══ Material to process ══

Lemma client_ok t i allocates : threads_ok t -> threads_ok (client_step t i allocates).
Proof.
  intros Ht. pose proof Ht as (Hr & Hw & Hf). unfold client_step. destruct (clients t !! i) as [p|] eqn:E; [|done].
  pose proof (lookup_lt_Some _ _ _ E) as Hi. destruct p as [|m|m| |r]; [done|..].
  - destruct (_ || _).
    + split; [done|]. split; [|by apply (fifo_same t)]. apply wake_woken. right. exists i, (Some false). by apply list_lookup_insert_eq.
    + split; [done|]. split; [|by apply (fifo_same t)]. apply wake_set_client; [done|rewrite E; done|done|done].
  - by apply enqueue_ok.
  - split; [done|]. split; [|by apply (fifo_same t)]. apply wake_woken. right. exists i, None. by apply list_lookup_insert_eq.
  - split; [done|]. split; [|by apply (fifo_same t)]. apply wake_woken. by left.
Qed.

Lemma thrown_ok t : threads_ok t -> threads_ok (thrown t).
Proof.
  intros (Hr & _ & lost & _ & Hn & Ha). split; [done|]. split; [done|]. exists lost. split; [|by split]. by intros H; destruct H.
Qed.

(** The writer takes what there is, or finds the queue empty. *)
Lemma take_ok t : at_ t = Turning -> threads_ok t ->
  let '(m, s) := take_message (shared t) in threads_ok (set_writer t (Taken m) s).
Proof.
  intros E (Hr & _ & lost & Hl & Hn & Ha). specialize (Hl ltac:(by rewrite E)). unfold in_hand in Hl. rewrite E in Hl. subst lost.
  destruct (take_spec (shared t) Hr) as (T1 & T2 & T3 & T4). unfold take_message in *. destruct (count (shared t) =? 0)%nat eqn:Ec; cbn [fst snd] in *.
  - split; [done|]. split; [right; by apply Nat.eqb_eq|]. exists []. by split_and!.
  - split; [done|]. split; [done|]. eexists. split; [by intros _|]. split; [simpl; lia|]. cbn [accepted delivered set_writer shared].
    rewrite Ha, T3. done.
Qed.

(** Steps of the writer that only change what it holds in its hands. *)
Lemma writer_moves t t' :
  shared t' = shared t -> accepted t' = accepted t -> delivered t' = delivered t -> at_ t <> Returned ->
  (at_ t' <> Returned -> in_hand t' = in_hand t) -> wake_ok t' -> threads_ok t -> threads_ok t'.
Proof.
  intros Hs Ha Hd Hn Hh Hw (Hr & _ & lost & Hl & Hc & Hf). specialize (Hl Hn). split; [by rewrite Hs|]. split; [done|].
  exists lost. rewrite Ha, Hd, Hs. split; [|done]. intros H. by rewrite (Hh H).
Qed.

Lemma writer_ok t late throws : threads_ok t -> threads_ok (writer_step t late throws).
Proof.
  intros Ht. pose proof Ht as (Hr & Hw & Hf). unfold writer_step. destruct (at_ t) as [| |m|m lost|[m|]|] eqn:E; [..|done].
  - destruct (ready t); [|done]. apply (writer_moves t); try done; [by rewrite E|]. intros _. unfold in_hand. by rewrite E.
  - destruct (stopping t && late); [apply (writer_moves t); try done; by rewrite E|].
    pose proof (take_ok t E Ht) as H. by destruct (take_message (shared t)) as [m s].
  - unfold wake_ok in Hw. rewrite E in Hw. apply (writer_moves t); try done; [by rewrite E| |].
    + intros _. unfold in_hand. rewrite E. cbn [set_writer at_]. by destruct (_ =? _), m.
    + unfold wake_ok, woken. cbn [set_writer at_ shared reported ready clients].
      destruct (dropped (shared t) =? reported t) eqn:Ed; destruct m as [m|]; try done; fold (woken t); bool_to_prop; intuition.
  - destruct throws; [by apply thrown_ok|]. unfold wake_ok in Hw. rewrite E in Hw. apply (writer_moves t); try done; [by rewrite E|].
    intros _. unfold in_hand. rewrite E. cbn [at_]. by destruct m.
  - destruct throws; [by apply thrown_ok|]. destruct Hf as (lost & Hl & _ & Ha). specialize (Hl ltac:(by rewrite E)).
    unfold in_hand in Hl. rewrite E in Hl. subst lost. split; [done|]. split; [done|]. exists []. split; [done|]. split; [simpl; lia|].
    cbn [accepted delivered shared]. rewrite Ha. by rewrite <- app_assoc.
  - unfold wake_ok in Hw. rewrite E in Hw. apply (writer_moves t); try done; [by rewrite E| |].
    + intros _. unfold in_hand. rewrite E. cbn [set_writer at_]. by destruct (stopping t).
    + unfold wake_ok, woken. cbn [set_writer at_ shared reported ready clients stopping]. destruct (stopping t) eqn:Es; [done|]. fold (woken t). intuition.
Qed.

Lemma apply_ok t o : threads_ok t -> threads_ok (thread_apply t o).
Proof.
  intros Ht. pose proof Ht as (Hr & Hw & Hf). destruct o as [i m|i|i a|late throws]; [| |by apply client_ok|by apply writer_ok];
    cbn [thread_apply]; destruct (clients t !! i) as [[]|] eqn:E; try done;
    (split; [done|]; split; [apply wake_set_client; [done|by rewrite E|done|done]|by apply (fifo_same t)]).
Qed.

Lemma run_ok steps t : threads_ok t -> threads_ok (threads_run steps t).
Proof. unfold threads_run. revert t. induction steps as [|o steps IH]; intros t Ht; [done|]. apply IH. by apply apply_ok. Qed.

Lemma log_threads_ok n : threads_ok (log_threads n).
Proof. split; [apply empty_ring_ok|]. split; [by right|]. exists []. split; [done|]. split; [simpl; lia|done]. Qed.

(** The accepted messages the sink does not have yet, oldest first. *)
Definition contents (t : threads) : list (list Z) := in_hand t ++ queued (shared t).

Lemma contents_of t : threads_ok t -> at_ t <> Returned -> accepted t = delivered t ++ contents t.
Proof. intros (_ & _ & lost & Hl & _ & Ha) Hn. by rewrite Ha, (Hl Hn). Qed.

(** The writer sleeps only when there is nothing to do: whatever the interleaving of
    writing threads, the destructor and the writer, when it waits for an event that
    is not set and nobody is about to set it, every accepted message was handed to
    the sink, in order, every loss was reported, and the log is not being
    destroyed. *)
Theorem no_wakeup_lost n steps :
  let t := threads_run steps (log_threads n) in
  at_ t = Waiting -> ready t = false -> (forall i r, clients t !! i <> Some (Signalling r)) ->
  delivered t = accepted t /\ dropped (shared t) = reported t /\ stopping t = false.
Proof.
  intros t Ht Hr Hc. destruct (run_ok steps _ (log_threads_ok n)) as (Hk & Hw & lost & Hl & _ & Ha). fold t in Hk, Hw, Hl, Ha.
  specialize (Hl ltac:(by rewrite Ht)). unfold in_hand in Hl. rewrite Ht in Hl. subst lost. unfold wake_ok in Hw. rewrite Ht in Hw.
  destruct Hw as [[Hw|(i & r & Hw)]|(Hn & Hd & Hs)]; [congruence|by destruct (Hc i r)|]. split; [|done].
  rewrite Ha. unfold queued. rewrite Hn. simpl. by rewrite app_nil_r.
Qed.

(** ** The writer drains the queue *)

(** How many of its own operations are left until it waits. *)
Definition writer_work (t : threads) : nat :=
  let c := (4 * count (shared t))%nat in
  let again := if ready t then 5%nat else 0%nat in
  match at_ t with
  | Waiting => if ready t then (5 + c)%nat else 0%nat
  | Turning => (4 + c + again)%nat
  | Taken (Some _) => (7 + c + again)%nat
  | Reporting (Some _) _ => (6 + c + again)%nat
  | Handing (Some _) => (5 + c + again)%nat
  | Taken None => (3 + c + again)%nat
  | Reporting None _ => (2 + c + again)%nat
  | Handing None => (1 + c + again)%nat
  | Returned => 0%nat
  end.

Definition kDrainSteps : nat := 1037.

(** Nobody is about to set the event, and the log is in use. *)
Definition calm (t : threads) : Prop :=
  (forall i r, clients t !! i <> Some (Signalling r)) /\ stopping t = false /\ at_ t <> Returned.

Lemma calm_step t : calm t -> threads_ok t -> calm (writer_step t false false).
Proof.
  intros (Hc & Hs & Hr) Ht. unfold writer_step, calm. destruct (at_ t) as [| |m|m lost|[m|]|] eqn:E; try done.
  - destruct (ready t); [done|]. by rewrite E.
  - rewrite Hs. by destruct (take_message (shared t)).
  - cbn [set_writer at_ clients stopping]. by destruct (_ =? _).
  - cbn [set_writer at_ clients stopping]. by rewrite Hs.
Qed.

(** The handing of nothing with something queued means the event is set. *)
Lemma work_decreases t : calm t -> threads_ok t ->
  (writer_work (writer_step t false false) <= writer_work t - 1)%nat.
Proof.
  intros (Hc & Hs & Hr) (Hk & Hw & _). unfold writer_step, writer_work.
  destruct (at_ t) as [| |m|m lost|[m|]|] eqn:E; try done.
  - destruct (ready t) eqn:Er; [|by rewrite E, Er]. cbn [at_ shared ready]. lia.
  - rewrite Hs. unfold take_message. destruct (count (shared t) =? 0)%nat eqn:Ec; cbn [andb set_writer at_ shared ready count]; bool_to_prop; lia.
  - cbn [set_writer at_ shared ready]. destruct (_ =? _), m; lia.
  - cbn [at_ shared ready]. destruct m; lia.
  - rewrite Hs. cbn [set_writer at_ shared ready]. destruct (ready t); lia.
Qed.

Lemma work_bound t : threads_ok t -> (writer_work t < kDrainSteps)%nat.
Proof.
  intros ((_ & _ & Hc & _) & _). unfold writer_work, kDrainSteps, kMaxMessages in *.
  destruct (at_ t) as [| |[]|[] ?|[]|]; destruct (ready t); lia.
Qed.

Lemma work_done t : calm t -> writer_work t = 0%nat -> at_ t = Waiting /\ ready t = false.
Proof.
  intros (_ & _ & Hr). unfold writer_work. destruct (at_ t) as [| |[]|[] ?|[]|]; destruct (ready t) eqn:E; try done; lia.
Qed.

Lemma drain_run k t : calm t -> threads_ok t ->
  let t' := threads_run (replicate k (Writer false false)) t in
  calm t' /\ threads_ok t' /\ accepted t' = accepted t /\ (writer_work t' <= writer_work t - k)%nat.
Proof.
  revert t. induction k as [|k IH]; intros t Hc Ht; [split_and!; try done; simpl; lia|].
  cbn [replicate]. unfold threads_run. cbn [foldl thread_apply]. fold (threads_run (replicate k (Writer false false)) (writer_step t false false)).
  pose proof (work_decreases t Hc Ht) as Hd. pose proof (calm_step t Hc Ht) as Hc'.
  destruct (IH (writer_step t false false) Hc') as (H1 & H2 & H3 & H4); [by apply writer_ok|]. split_and!; [done|done| |lia].
  rewrite H3. unfold writer_step. destruct (at_ t) as [| |m|m lost|[m|]|]; try done; [by destruct (ready t)|].
  destruct (_ && _); [done|]. by destruct (take_message (shared t)).
Qed.

Lemma drained k t : calm t -> threads_ok t -> (writer_work t <= k)%nat ->
  let t' := threads_run (replicate k (Writer false false)) t in
  at_ t' = Waiting /\ delivered t' = accepted t /\ reported t' = dropped (shared t').
Proof.
  intros Hc Ht Hk t'. destruct (drain_run k t Hc Ht) as (Hc' & Ht' & Ha & Hw). fold t' in Hc', Ht', Ha, Hw.
  destruct (work_done t' Hc') as [H1 H2]; [lia|]. split; [done|].
  destruct Ht' as (_ & Hwk & lost & Hl & _ & Hf). specialize (Hl ltac:(by rewrite H1)). unfold in_hand in Hl. rewrite H1 in Hl. subst lost.
  unfold wake_ok in Hwk. rewrite H1 in Hwk.
  destruct Hwk as [[Hwk|(i & r & Hwk)]|(Hn & Hd & _)]; [congruence|by destruct Hc' as [Hc' _]; destruct (Hc' i r)|].
  split; [|done]. rewrite <- Ha, Hf. unfold queued. rewrite Hn. simpl. by rewrite app_nil_r.
Qed.

(** Left alone with a sink that returns, the writer hands over everything accepted
    and reports every loss, in at most [kDrainSteps] operations, from wherever the
    threads left it. *)
Theorem writer_drains n steps :
  let t := threads_run steps (log_threads n) in
  calm t ->
  let t' := threads_run (replicate kDrainSteps (Writer false false)) t in
  at_ t' = Waiting /\ delivered t' = accepted t /\ reported t' = dropped (shared t').
Proof.
  intros t Hc. pose proof (run_ok steps _ (log_threads_ok n)) as Ht. fold t in Ht.
  apply (drained kDrainSteps t Hc Ht). pose proof (work_bound t Ht). lia.
Qed.
(* ===== verification/LogContention.v ===== *)
(** * LogContention: eight producers of the diagnostic queue

    [asyncLogContentionSelfTest] of [src/src/native/async-log-self-test.h]: eight
    threads write 128 messages each through one [AsyncLog], every one waiting until
    the sink has its message.  The threads run over [LogWriter] in any order; the
    test's verdict, that it cannot stop half way, and that it ends, are shown for
    every interleaving. *)
From S2P Require Import Prelude Numbers Logs LogWriter.
Import AsyncLog LogWriter.

Definition kProducers : nat := 8.
Definition kMessages : nat := 128.

(** [std::to_string(i) + ":" + std::to_string(n) + "\r\n"] *)
Definition line (i n : nat) : list Z := to_string (Z.of_nat i) ++ str ":" ++ to_string (Z.of_nat n) ++ [13; 10].

(** A producer between messages, inside [log.write], at its wait for the sink, or
    after its [return]. *)
Inductive producer_point := AtHead | InWrite | AtWait | Failed.

Record producer := { sent : nat; point : producer_point }.

(** The log's threads, the producers, and what the sink's callback keeps: the
    events, the counts and the failure. *)
Record trial := { log : threads; producers : list producer; acks : list bool; received : list nat; failed : bool }.

Definition trial_start : trial :=
  {| log := log_threads kProducers; producers := replicate kProducers {| sent := 0; point := AtHead |};
     acks := replicate kProducers false; received := replicate kProducers 0%nat; failed := false |}.

Definition with_producer (c : trial) (t : threads) (i : nat) (p : producer) : trial :=
  {| log := t; producers := <[i := p]> (producers c); acks := acks c; received := received c; failed := failed c |}.

(** The sink's callback: the line's first character is its producer. *)
Definition callback (c : trial) (text : list Z) : trial :=
  let i := match text with [] => 8 | d :: _ => d - 48 end in
  if (0 <=? i) && (i <? 8)
  then {| log := log c; producers := producers c; acks := <[Z.to_nat i := true]> (acks c);
          received := alter S (Z.to_nat i) (received c); failed := failed c |}
  else {| log := log c; producers := producers c; acks := acks c; received := received c; failed := true |}.

(** The next operation of producer [i]; its wait is within the five seconds. *)
Definition producer_step (c : trial) (i : nat) : trial :=
  match producers c !! i with
  | None => c
  | Some p =>
      match point p with
      | AtHead =>
          if (sent p <? kMessages)%nat
          then with_producer c (thread_apply (log c) (CallWrite i (line i (sent p)))) i {| sent := sent p; point := InWrite |}
          else c
      | InWrite =>
          let t := thread_apply (log c) (Client i true) in
          match clients (log c) !! i with
          | Some (Signalling (Some true)) => with_producer c t i {| sent := sent p; point := AtWait |}
          | Some (Signalling _) =>
              {| log := t; producers := <[i := {| sent := sent p; point := Failed |}]> (producers c); acks := acks c;
                 received := received c; failed := true |}
          | _ => with_producer c t i p
          end
      | AtWait =>
          if default false (acks c !! i)
          then {| log := log c; producers := <[i := {| sent := S (sent p); point := AtHead |}]> (producers c);
                  acks := <[i := false]> (acks c); received := received c; failed := failed c |}
          else c
      | Failed => c
      end
  end.

(** What the writer's next operation hands to the sink. *)
Definition sink_call (t : threads) : option (list Z) :=
  match at_ t with
  | Reporting _ lost => Some (str "LOG QUEUE DROPPED " ++ to_string (u64 (lost - reported t)) ++ [13; 10])
  | Handing m => m
  | _ => None
  end.

Definition log_thread_step (c : trial) : trial :=
  let c' := {| log := thread_apply (log c) (Writer false false); producers := producers c; acks := acks c; received := received c; failed := failed c |} in
  match sink_call (log c) with Some text => callback c' text | None => c' end.

(** Who moves: a producer, or the log's writer. *)
Definition trial_step (c : trial) (who : option nat) : trial :=
  match who with Some i => producer_step c i | None => log_thread_step c end.

Definition trial_run (schedule : list (option nat)) : trial := foldl trial_step trial_start schedule.

(** Every producer has returned. *)
Definition all_joined (c : trial) : bool :=
  forallb (fun p => match point p with AtHead => (kMessages <=? sent p)%nat | Failed => true | _ => false end) (producers c).

(** [acks->failed || log.dropped()], and the counts. *)
Definition trial_verdict (c : trial) : bool :=
  negb (failed c) && (dropped (shared (log c)) =? 0) && forallb (fun n => (n =? kMessages)%nat) (received c).

(** ** The invariant *)

Definition sent_of (c : trial) (i : nat) : nat := match producers c !! i with Some p => sent p | None => 0%nat end.

(** Producer [i], its thread in the log, and whether its event is set: [ids] are the
    producers whose message is on its way to the sink. *)
Definition stage (p : producer) (k : client_point) (i : nat) (a : bool) (ids : list nat) : Prop :=
  match point p, k with
  | AtHead, Outside => a = false /\ ~ i ∈ ids
  | InWrite, Entering m | InWrite, Copied m => (sent p < kMessages)%nat /\ m = line i (sent p) /\ a = false /\ ~ i ∈ ids
  | InWrite, Signalling (Some true) | AtWait, Outside => (sent p < kMessages)%nat /\ (i ∈ ids <-> a = false)
  | _, _ => False
  end.

Definition producer_ok (c : trial) (ids : list nat) (i : nat) (p : producer) : Prop :=
  (sent p <= kMessages)%nat /\
  exists k a, clients (log c) !! i = Some k /\ acks c !! i = Some a /\
    received c !! i = Some (if a : bool then S (sent p) else sent p) /\ stage p k i a ids.

(** No loss, no report, nobody stops the log. *)
Definition untroubled (t : threads) : Prop :=
  dropped (shared t) = 0 /\ reported t = 0 /\ stopping t = false /\ accepting (shared t) = true /\
  at_ t <> Returned /\ (forall m lost, at_ t <> Reporting m lost).

Definition trial_ok (ids : list nat) (c : trial) : Prop :=
  threads_ok (log c) /\ untroubled (log c) /\ NoDup ids /\ (forall i, i ∈ ids -> (i < kProducers)%nat) /\
  contents (log c) = map (fun i => line i (sent_of c i)) ids /\ length (producers c) = kProducers /\ failed c = false /\
  forall i p, producers c !! i = Some p -> producer_ok c ids i p.

Lemma trial_start_ok : trial_ok [] trial_start.
Proof.
  split; [apply log_threads_ok|]. split; [by split_and!|]. split; [constructor|]. split; [by intros i Hi%not_elem_of_nil|].
  split; [done|]. split; [done|]. split; [done|]. intros i p Hp.
  cbn [trial_start producers] in Hp. apply lookup_replicate in Hp as [-> Hi]. split; [simpl; unfold kMessages; lia|].
  exists Outside, false. cbn [trial_start log log_threads clients acks received]. rewrite !lookup_replicate_2 by done. split_and!; try done.
  split; [done|]. apply not_elem_of_nil.
Qed.

(** *** Lines *)

Lemma digit_text i : (i < kProducers)%nat -> to_string (Z.of_nat i) = [48 + Z.of_nat i].
Proof. unfold kProducers. intros Hi. do 8 (destruct i as [|i]; [reflexivity|]). lia. Qed.

Lemma number_text n : (n < kMessages)%nat -> (length (to_string (Z.of_nat n)) <= 3)%nat.
Proof.
  intros Hn. assert (forallb (fun n => length (to_string (Z.of_nat n)) <=? 3)%nat (seq 0 kMessages) = true) as H by (by vm_compute).
  rewrite forallb_forall in H. apply Nat.leb_le, H, in_seq. lia.
Qed.

Lemma line_size i n : (i < kProducers)%nat -> (n < kMessages)%nat -> size_of (line i n) <= 7.
Proof.
  intros Hi Hn. pose proof (number_text n Hn). unfold size_of, line. rewrite digit_text by done. rewrite !length_app. simpl. lia.
Qed.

═══

Copy out only the lines of the records above from the one with "if default false (acks c !! i)" through the one with "log := thread_apply", exactly as they stand, both included.

          if default false (acks c !! i)
          then {| log := log c; producers := <[i := {| sent := S (sent p); point := AtHead |}]> (producers c);
                  acks := <[i := false]> (acks c); received := received c; failed := failed c |}
          else c
      | Failed => c
      end
  end.

(** What the writer's next operation hands to the sink. *)
Definition sink_call (t : threads) : option (list Z) :=
  match at_ t with
  | Reporting _ lost => Some (str "LOG QUEUE DROPPED " ++ to_string (u64 (lost - reported t)) ++ [13; 10])
  | Handing m => m
  | _ => None
  end.

Definition log_thread_step (c : trial) : trial :=
  let c' := {| log := thread_apply (log c) (Writer false false); producers := producers c; acks := acks c; received := received c; failed := failed c |} in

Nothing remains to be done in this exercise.